> [ABOUT THIS TASK]: Take the records below and retype them line by line, from the first line through the one containing "the two pointers"; stop there.

[Opening INFORMATION PROVIDED section]

(* ===== verification/StartProofs.v ===== *)
(** Theorems about starting object files (Start.v): the arguments GLIBC's start function and main get. *)
From S2P Require Import Prelude Platform X86 Segment Symbol World Object Process Identity Loader DlResolve Start Samples DlResolveProofs.

Module StartProofs.
Import Process(reg(..)) DlResolve Start DlResolveProofs.

(** Aligning the stack pointer *)
Lemma and_16 sp : 0 <= sp < 2^64 -> Z.land sp (w64 (-16)) = sp - sp mod 16.
Proof.
  intros Hs. change (w64 (-16)) with (Z.ldiff (Z.ones 64) (Z.ones 4)). 
  transitivity (Z.ldiff sp (Z.ones 4)).
  - apply Z.bits_inj'. intros n Hn. rewrite Z.land_spec, !Z.ldiff_spec. destruct (decide (n < 64)).
    + rewrite (Z.ones_spec_low 64) by lia. done.
    + rewrite (Z.bits_above_log2 sp n); [done|lia|]. destruct (decide (sp = 0)) as [->|]; [cbn; lia|]. apply Z.log2_lt_pow2; [lia|].
      apply (Z.lt_le_trans _ (2^64)); [lia|]. apply Z.pow_le_mono_r; lia.
  - rewrite Z.ldiff_ones_r by lia. rewrite Z.shiftr_div_pow2, Z.shiftl_mul_pow2 by lia. pose proof (Z.div_mod sp (2^4)). change (2^4) with 16 in *. lia.
Qed.

(** C33: GLIBC gets its program.  From the initial stack, whatever its alignment, the start code reaches the call of
    __libc_start_main with the function main, the number and the vector of arguments, no functions to initialize and finalize, the
    function to call at the end, and the end of the stack as arguments; the stack is aligned as the ABI asks for at a
    call, the frame pointer marks the outermost frame.  Only the number of arguments and the 24 bytes below it may be overwritten:
    the two pointers of Luci it reads may be anywhere else, below the stack (where Luci is linked) or above it. *)
Theorem libc_start_calls c main_at libc_at (sp := regs c RSP) (c' := run (libc_start main_at libc_at) c) :
  (forall r, 0 <= regs c r < 2^64) -> 64 <= sp -> sp + 8 < 2^64 ->
  0 <= main_at < 2^64 -> main_at + 8 <= sp - 24 \/ sp + 8 <= main_at ->
  0 <= libc_at < 2^64 -> libc_at + 8 <= sp - 24 \/ sp + 8 <= libc_at ->
  call_target c' = load libc_at c
  /\ regs c' RDI = load main_at c /\ regs c' RSI = load sp c /\ regs c' RDX = sp + 8
  /\ regs c' RCX = 0 /\ regs c' R8 = 0 /\ regs c' R9 = regs c RDX
  /\ load (regs c' RSP) c' = regs c' RSP + 8
  /\ regs c' RSP mod 16 = 0 /\ regs c' RBP = 0
  /\ same_mem (fun a => a < sp - 24 \/ sp + 8 <= a) c c'.
Proof.
  intros Hregs Hs Ht Hmain Hmain' Hlibc Hlibc'. set (c1 := run [ENDBR64; MOVI 0 RBP; MOV RDX R9; POP RSI; MOV RSP RDX; AND (-16) RSP] c).
  assert (w64 (sp + 8) = sp + 8) as Hw by (apply w64_small; unfold is_u64; lia).
  assert (regs c1 RSP = sp + 8 - (sp + 8) mod 16) as Hsp1.
  { change (regs c1 RSP) with (Z.land (w64 (sp + 8)) (w64 (-16))). rewrite Hw. apply and_16. lia. }
  assert (regs c1 RDX = sp + 8) as Hdx1 by exact Hw.
  assert (regs c1 RSI = load sp c /\ regs c1 R9 = regs c RDX /\ regs c1 RBP = 0) as (Hsi1 & H91 & Hbp1) by done.
  assert (mem c1 = mem c) as Hm1 by done.
  change c' with (run [MOVI 0 RCX; MOVI 0 R8; MOVI main_at R12; LOAD 0 R12 RDI; MOVI libc_at R12] (push (regs (push (regs c1 RAX) c1) RSP) (push (regs c1 RAX) c1))).
  clearbody c1. clear c'. pose proof (Z.mod_pos_bound (sp + 8) 16). pose proof (Z.div_mod (sp + 8) 16).
  destruct (push_spec (regs c1 RAX) c1) as (Hsp2 & Hr2 & Hm2 & _); [lia|]. set (c2 := push (regs c1 RAX) c1) in *. clearbody c2.
  destruct (push_spec (regs c2 RSP) c2) as (Hsp3 & Hr3 & Hm3 & Hl3 & _); [lia|]. set (c3 := push (regs c2 RSP) c2) in *. clearbody c3.
  set (c4 := run _ c3).
  assert (same_mem (fun a => a < sp - 24 \/ sp + 8 <= a) c c3) as Hm.
  { intros a Ha. rewrite Hm3, Hm2 by lia. by rewrite Hm1. }
  assert (forall a, a + 8 <= sp - 24 \/ sp + 8 <= a -> load a c3 = load a c) as Hload by (intros a Ha; apply (load_same _ _ _ _ Hm); lia).
  assert (w64 main_at = main_at /\ w64 libc_at = libc_at) as [Hwm Hwl] by (split; apply w64_small; unfold is_u64; lia).
  split_and!.
  - change (call_target c4) with (load (w64 libc_at) c3). rewrite Hwl. apply Hload. lia.
  - change (regs c4 RDI) with (load (w64 (w64 main_at + 0)) c3). rewrite Hwm, Z.add_0_r, Hwm. apply Hload. lia.
  - change (regs c4 RSI) with (regs c3 RSI). by rewrite Hr3, Hr2 by done.
  - change (regs c4 RDX) with (regs c3 RDX). by rewrite Hr3, Hr2 by done.
  - done.
  - done.
  - change (regs c4 R9) with (regs c3 R9). by rewrite Hr3, Hr2 by done.
  - change (regs c4 RSP) with (regs c3 RSP). change (load (regs c3 RSP) c4) with (load (regs c3 RSP) c3). rewrite Hsp3, Hl3, Z.sub_add.
    apply w64_small. unfold is_u64. lia.
  - change (regs c4 RSP) with (regs c3 RSP). rewrite Hsp3, Hsp2, Hsp1.
    replace (sp + 8 - (sp + 8) mod 16 - 8 - 8) with (((sp + 8) / 16 - 1) * 16) by lia. by rewrite Z.mod_mul.
  - change (regs c4 RBP) with (regs c3 RBP). by rewrite Hr3, Hr2 by done.
  - exact Hm.
Qed.

(** Without GLIBC, main gets its arguments.  The dummy start code calls main with the number and the vector of arguments on an
    aligned stack, and the result of main is the argument of the exit function. *)
Theorem luci_start_calls c main_at (sp := regs c RSP) (c' := run (luci_start main_at) c) :
  (forall r, 0 <= regs c r < 2^64) -> sp + 8 < 2^64 -> 0 <= main_at < 2^64 ->
  call_target c' = load main_at c
  /\ regs c' RDI = load sp c /\ regs c' RSI = sp + 8 /\ regs c' RBP = 0
  /\ regs c' RSP mod 16 = 0 /\ regs c' RSP <= sp + 8 /\ mem c' = mem c
  /\ (forall c2, regs (run luci_after_main c2) RDI = regs c2 RAX)
  /\ regs c' RDX = regs c RDX.
Proof.
  intros Hregs Ht Hmain. assert (w64 (sp + 8) = sp + 8) as Hw by (apply w64_small; unfold is_u64; specialize (Hregs RSP); fold sp in Hregs; lia).
  assert (regs c' RSP = sp + 8 - (sp + 8) mod 16) as Hsp.
  { change (regs c' RSP) with (Z.land (w64 (sp + 8)) (w64 (-16))). rewrite Hw. apply and_16. specialize (Hregs RSP). fold sp in Hregs. lia. }
  pose proof (Z.mod_pos_bound (sp + 8) 16). pose proof (Z.div_mod (sp + 8) 16). split_and!; try done.
  - change (call_target c') with (load (w64 main_at) c). by rewrite w64_small.
  - rewrite Hsp. replace (sp + 8 - (sp + 8) mod 16) with ((sp + 8) / 16 * 16) by lia. by rewrite Z.mod_mul.
  - rewrite Hsp. lia.
Qed.

(** * An example: three arguments, main at 0x401000; the pointers are in Luci, below the stack *)

#[local] Existing Instance reg_eq_dec.
Definition ex_start_cpu : cpu :=
  MkCpu (fun r => if decide (r = RSP) then 0x7fffffff0008 else 0x1234)
    (wr (wr ∅ 0x7fffffff0008 (le_bytes 8 3)) 0x6ffff0001000 (le_bytes 8 0x401000 ++ le_bytes 8 0x7f0000)) (fun _ => 0) (Samples.ex_world Samples.ex_config).
Lemma libc_start_calls_witness :
  let c := run (libc_start 0x6ffff0001000 0x6ffff0001008) ex_start_cpu in
  call_target c = 0x7f0000 /\ regs c RDI = 0x401000 /\ regs c RSI = 3 /\ regs c RDX = 0x7fffffff0010 /\ regs c RSP mod 16 = 0.
Proof.
  destruct (libc_start_calls ex_start_cpu 0x6ffff0001000 0x6ffff0001008) as (Ht & Hdi & Hsi & Hdx & _ & _ & _ & _ & Hsp & _).
  - intros r. unfold ex_start_cpu. cbn [regs]. case_decide; lia.
  - vm_compute. congruence.
  - vm_compute. reflexivity.
  - lia.
  - left. vm_compute. congruence.
  - lia.
  - left. vm_compute. congruence.
  - split; [etransitivity; [exact Ht|vm_compute; reflexivity]|]. split; [etransitivity; [exact Hdi|vm_compute; reflexivity]|].
    split; [etransitivity; [exact Hsi|vm_compute; reflexivity]|]. split; [exact Hdx|exact Hsp].
Defined.
End StartProofs.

[Closing INFORMATION PROVIDED section]

> [ANSWER AREA]:
(* ===== verification/StartProofs.v ===== *)
(** Theorems about starting object files (Start.v): the arguments GLIBC's start function and main get. *)
From S2P Require Import Prelude Platform X86 Segment Symbol World Object Process Identity Loader DlResolve Start Samples DlResolveProofs.

Module StartProofs.
Import Process(reg(..)) DlResolve Start DlResolveProofs.

(** Aligning the stack pointer *)
Lemma and_16 sp : 0 <= sp < 2^64 -> Z.land sp (w64 (-16)) = sp - sp mod 16.
Proof.
  intros Hs. change (w64 (-16)) with (Z.ldiff (Z.ones 64) (Z.ones 4)). 
  transitivity (Z.ldiff sp (Z.ones 4)).
  - apply Z.bits_inj'. intros n Hn. rewrite Z.land_spec, !Z.ldiff_spec. destruct (decide (n < 64)).
    + rewrite (Z.ones_spec_low 64) by lia. done.
    + rewrite (Z.bits_above_log2 sp n); [done|lia|]. destruct (decide (sp = 0)) as [->|]; [cbn; lia|]. apply Z.log2_lt_pow2; [lia|].
      apply (Z.lt_le_trans _ (2^64)); [lia|]. apply Z.pow_le_mono_r; lia.
  - rewrite Z.ldiff_ones_r by lia. rewrite Z.shiftr_div_pow2, Z.shiftl_mul_pow2 by lia. pose proof (Z.div_mod sp (2^4)). change (2^4) with 16 in *. lia.
Qed.

(** C33: GLIBC gets its program.  From the initial stack, whatever its alignment, the start code reaches the call of
    __libc_start_main with the function main, the number and the vector of arguments, no functions to initialize and finalize, the
    function to call at the end, and the end of the stack as arguments; the stack is aligned as the ABI asks for at a
    call, the frame pointer marks the outermost frame.  Only the number of arguments and the 24 bytes below it may be overwritten:
    the two pointers of Luci it reads may be anywhere else, below the stack (where Luci is linked) or above it. *)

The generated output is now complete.